POMEGRANATE SEEDS. LATIN AMERICAN JEWISH TALES is unique and amazing in its scope and depth, uncovering and recovering lost fragments of Latin America's Jewish culture's stories which have almost been forgotten. Taking tiny pomegranate seeds of tales she lovingly gathered in person all over Latin America, and adding tales from the Israel Folktale Archives in Israel, Nadia recreates a whole richly tapestried world. As she states in her introduction,
"I was touched by the generosity with which most of the people opened their hearts to me and shared their memories, anecdotes, and life experiences. I have retold the stories--that at times were only fragments, scraps of real incidents mingled with perhaps some fantasy, or sketchy and detached-- creating a background when necessary so that the tales come to life as distinct entities."
Nadia knows this world.
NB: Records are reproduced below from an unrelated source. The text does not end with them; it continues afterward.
(* ===== verification/Logging.v ===== *)
(** Loggers: [internal/observability/logging.go] and [component.go].

    A [slog.Logger] is its handler with the attributes added to it; what the package
    [log/slog] does with them is [emits]: a record reaches the output when its level is not
    below the level of the handler, with the attributes of the logger in front of its own. *)

From S2P Require Import Prelude Model Bytes Config CommandLine.

Inductive LogFormat := LogFormatJSON | LogFormatText | LogFormatOther (name : string).

(** A writer, or nil. *)
Inductive writer := Stderr | Discard | Writer (name : string).

Record LoggingConfig := mkLoggingConfig {
  lc_Level : slog_Level;
  lc_Format : LogFormat;
  lc_Output : option writer;
}.

Record handler := mkHandler { h_json : bool; h_output : writer; h_level : slog_Level }.
Record Logger := mkLogger { lg_handler : handler; lg_attrs : list (string * string) }.

Definition With (attr : string * string) (logger : Logger) : Logger := mkLogger (lg_handler logger) (lg_attrs logger ++ [attr]).

Definition NewLogger (config : LoggingConfig) : Logger :=
  let output := default Stderr (lc_Output config) in
  match lc_Format config with
  | LogFormatText => mkLogger (mkHandler false output (lc_Level config)) []
  | _ => mkLogger (mkHandler true output (lc_Level config)) []
  end.

Definition NewProductionLogger (output : option writer) : Logger := NewLogger (mkLoggingConfig LevelInfo LogFormatJSON output).
Definition NewDevelopmentLogger (output : option writer) : Logger := NewLogger (mkLoggingConfig LevelDebug LogFormatText output).

(** The handler for which options are nil has the level Info. *)
Definition discardLogger : Logger := mkLogger (mkHandler false Discard LevelInfo) [].

Definition ComponentLogger (logger : option Logger) (component : string) : Logger :=
  let logger := default discardLogger logger in
  if bool_decide (component = "") then logger else With ("component", component) logger.

Definition NodeLogger (logger : option Logger) (component nodeID : string) : Logger :=
  let logger := ComponentLogger logger component in
  if bool_decide (nodeID = "") then logger else With ("node_id", nodeID) logger.

(** ** What is written *)

Definition level_number (l : slog_Level) : Z :=
  match l with LevelDebug => -4 | LevelInfo => 0 | LevelWarn => 4 | LevelError => 8 end.

(** The writer that gets the record, its form and its attributes. *)
Definition emits (logger : Logger) (level : slog_Level) (attrs : list (string * string))
    : option (writer * bool * list (string * string)) :=
  if (level_number (h_level (lg_handler logger)) <=? level_number level)%Z
  then Some (h_output (lg_handler logger), h_json (lg_handler logger), lg_attrs logger ++ attrs)
  else None.

(** A logger made for a component of a node writes to the same output, the same levels and in the
    same form as the one it is made from, and names the component and the node once; a missing
    logger writes nothing anyone sees. *)
Lemma NodeLogger_emits logger component nodeID level attrs :
  emits (NodeLogger logger component nodeID) level attrs =
  emits (default discardLogger logger) level
    ((if bool_decide (component = "") then [] else [("component", component)]) ++
     (if bool_decide (nodeID = "") then [] else [("node_id", nodeID)]) ++ attrs).
Proof.
  unfold NodeLogger, ComponentLogger, emits. destruct (default discardLogger logger) as [h l].
  repeat case_bool_decide; cbn; destruct (_ <=? _)%Z; try done; by rewrite <- ?app_assoc.
Qed.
Her family had escaped from Europe to Ecuador during WWII. Nadia speaks fluent Spanish. She is immersed in Jewish folk tales, history, and cultures. She is a consummate researcher, which is also abundantly evident from her beautiful and meaningful first book JEWISH TALES FROM EASTERN EUROPE. And most of all, she is a deep story listener. Upon hearing the stories firsthand, she has woven these story fragments into full evocations of various times and places, people and circumstances.
From this point, Nadia adds a magical ingredient that sets her work above and beyond: her fine, melodic, poetic writing. Her words are at once incisive and evocative; they draw us into the scene, the world, and the spirit of each particular tale.
Take this example: the fanciful beginning of "Icarus the Frog" (from a Brazilian tale from the Israel Folktale Archives in Haifa)
"In the old days when animals were still able to talk, Rana Icarus the frog, looked different from the way she appears today. She was round and fat and,
although small and not very prominent among the other creatures, was pleased
with herself and proud of her intense green coloring...."
Nadia has drawn broadly to gather and retell these tales from many Latin and Caribbean countries. The stories are from Sephardic, Oriental, and Ashkenazic sources, family stories, history, folk tales, personal tales, immigration stories, and more. The reflect the diverse cultural range of this area's relatively small and proud Jewish populations.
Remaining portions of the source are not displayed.